I’m meeting Schill in her Airdrie yard so I can see for myself how the hail last summer harmed her trees. If you’ve got insurance or cash, a roof can be replaced and a car can be repainted after hail strikes. But money won’t help a tree. A tree has to spend its own energy. Schill is showing me how even the tiniest branches are healing themselves, growing bark over branch wounds — some of the damaged twigs are finer than a pencil.

While the tree spends its energy repairing bark, it doesn’t have extra energy to fight off common pests, so Schill’s trees have been attacked by birch leaf miners this year, for the first time in years. Other birch trees in Calgary are rapidly turning brown and dropping leaves. This is beyond the normal damage you would expect to see as a result of leaf miners.

Schill reminds me of the heavy, limb-busting snow in September 2014, the pounding hailstorms in 2015, and the extended drought this spring, when soil was dry from February to May.

These weather events have taken their toll on all our trees, stressing them further.
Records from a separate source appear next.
Definition cb_read (b : cbuf) (i : Z) : outcome Z :=
  if (0 <=? i) && (i <? cb_len b) then Ret (cb_at b i) else Ub OutOfBounds.

Definition cbuf_of_list (l : list Z) : cbuf :=
  {| cb_len := Z.of_nat (length l); cb_at i := nth (Z.to_nat i) l 0 |}.

(** Every cell holds an [unsigned char]. *)

Definition cbuf_bytes (b : cbuf) : Prop :=
  forall i, 0 <= i < cb_len b -> 0 <= cb_at b i < 256.

Definition byte (z : Z) : Prop := 0 <= z < 256.

Lemma cb_read_ok b i : 0 <= i < cb_len b -> cb_read b i = Ret (cb_at b i).
Proof.
  intros [H1 H2]. unfold cb_read.
  by rewrite (proj2 (Z.leb_le _ _) H1), (proj2 (Z.ltb_lt _ _) H2).
Qed.

Lemma cb_read_oob b i : ~ (0 <= i < cb_len b) -> cb_read b i = Ub OutOfBounds.
Proof.
  intros H. unfold cb_read.
  destruct (0 <=? i) eqn:E1, (i <? cb_len b) eqn:E2; to_prop; simpl; try done. lia.
Qed.

Lemma cb_read_list l (k : nat) x :
  l !! k = Some x -> cb_read (cbuf_of_list l) (Z.of_nat k) = Ret x.
Proof.
  intros H. pose proof (lookup_lt_Some _ _ _ H).
  rewrite cb_read_ok by (simpl; lia). simpl. rewrite Nat2Z.id.
  f_equal. by apply nth_lookup_Some.
Qed.

Ltac forall_bytes :=
  repeat (apply Forall_cons_2; [unfold byte; lia|]); apply Forall_nil_2.

(** ** Strings *)

(** [!strncmp(a, b, n)] on a buffer and a literal: equal up to the first NUL or
    [n] characters. *)

Fixpoint str_eq (a b : list Z) (n : nat) : bool :=
  match n with
  | O => true
  | S n' =>
    let ca := head a in
    let cb := head b in
    match ca, cb with
    | Some x, Some y => (x =? y) && ((x =? 0) || str_eq (tail a) (tail b) n')
    | _, _ => false
    end
  end.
And the more stress a tree experience­s, the more it uses up its stored energy. Diseases and pests move in, and tree growth slows down; leaves brown and drop prematurel­y, or the tree doesn’t leaf out as expected. This summer many trees are getting their death certificat­es.

Schill and I look at the brown birch leaves hanging on her tree and littering her lawn. Some large branches are already dead. They have no leaves at all.

“There’s no way the dead branches are going to come back,” she says. “So those branches that are dead? They’re dead.”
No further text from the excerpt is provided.